EXTRACTED ENTRIES:

==*==

(** X2. Whatever the feed and however the loop ends, it sends no
    proposal, it leaves the answers of the snapshot directory alone, and
    it calls [Load] at most once for each nil message of the feed. *)
Theorem readCommits_frame {codec : GobCodec} (commitC : list (option string))
    (s : store.KvStore) (closed : bool) (errorC : errorChan) :
  let s' := finalStore (store.readCommits s commitC closed errorC) in
  store.proposeC s' = store.proposeC s
  ∧ snap.answers (store.snapshotter s') = snap.answers (store.snapshotter s)
  ∧ (snap.calls (store.snapshotter s) ≤ snap.calls (store.snapshotter s')
     ≤ snap.calls (store.snapshotter s) + sentinels commitC)%nat.
Proof.
  revert s. induction commitC as [|[data|] commitC IH]; intros s; cbv zeta.
  - cbn [store.readCommits]. unfold sentinels. cbn.
    destruct closed; [destruct errorC|]; cbn; repeat split; lia.
  - cbn [store.readCommits].
    replace (sentinels (Some data :: commitC)) with (sentinels commitC)
      by (unfold sentinels; by rewrite filter_cons_False).
    destruct (gobDecode (bytes_of_string data)) as [e|];
      [|cbn; repeat split; lia].
    destruct (store.applyEntry s e) as [s1|] eqn:Happ;
      [|cbn; repeat split; lia].
    assert (store.proposeC s1 = store.proposeC s
            ∧ store.snapshotter s1 = store.snapshotter s) as [Hp Hsn].
    { unfold store.applyEntry in Happ.
      destruct (String.eqb (Opt e) "SET").
      - destruct (store.kvStore s); [|done]. by injection Happ as <-.
      - destruct (String.eqb (Opt e) "DEL"); by injection Happ as <-. }
    specialize (IH s1). cbv zeta in IH.
    rewrite Hp, Hsn in IH. exact IH.
  - cbn [store.readCommits snap.Load].
    replace (sentinels (None :: commitC)) with (S (sentinels commitC))
      by (unfold sentinels; by rewrite filter_cons_True).
    destruct (snap.answers (store.snapshotter s) (snap.calls (store.snapshotter s)))
      as [snapshot| |err]; [|cbn; repeat split; lia..].
    unfold store.recoverFromSnapshot.
    destruct (json.Unmarshal (snap.Data snapshot)) as [table|];
      [|cbn; repeat split; lia].
    match goal with |- context [store.readCommits ?s1 _ _ _] =>
      specialize (IH s1) end.
    cbv zeta in IH. cbn [store.set_kvStore store.proposeC store.snapshotter
                         snap.answers snap.calls] in IH.
    destruct IH as (IH1 & IH2 & IH3). repeat split; [done|done|lia|lia].
Qed.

==*==

TO DO: Output exactly the lines of the material above from the one containing "revert s. induction" up to and including the one containing "specialize (IH s1) end.".

EXERCISE OUTPUT:
  revert s. induction commitC as [|[data|] commitC IH]; intros s; cbv zeta.
  - cbn [store.readCommits]. unfold sentinels. cbn.
    destruct closed; [destruct errorC|]; cbn; repeat split; lia.
  - cbn [store.readCommits].
    replace (sentinels (Some data :: commitC)) with (sentinels commitC)
      by (unfold sentinels; by rewrite filter_cons_False).
    destruct (gobDecode (bytes_of_string data)) as [e|];
      [|cbn; repeat split; lia].
    destruct (store.applyEntry s e) as [s1|] eqn:Happ;
      [|cbn; repeat split; lia].
    assert (store.proposeC s1 = store.proposeC s
            ∧ store.snapshotter s1 = store.snapshotter s) as [Hp Hsn].
    { unfold store.applyEntry in Happ.
      destruct (String.eqb (Opt e) "SET").
      - destruct (store.kvStore s); [|done]. by injection Happ as <-.
      - destruct (String.eqb (Opt e) "DEL"); by injection Happ as <-. }
    specialize (IH s1). cbv zeta in IH.
    rewrite Hp, Hsn in IH. exact IH.
  - cbn [store.readCommits snap.Load].
    replace (sentinels (None :: commitC)) with (S (sentinels commitC))
      by (unfold sentinels; by rewrite filter_cons_True).
    destruct (snap.answers (store.snapshotter s) (snap.calls (store.snapshotter s)))
      as [snapshot| |err]; [|cbn; repeat split; lia..].
    unfold store.recoverFromSnapshot.
    destruct (json.Unmarshal (snap.Data snapshot)) as [table|];
      [|cbn; repeat split; lia].
    match goal with |- context [store.readCommits ?s1 _ _ _] =>
      specialize (IH s1) end.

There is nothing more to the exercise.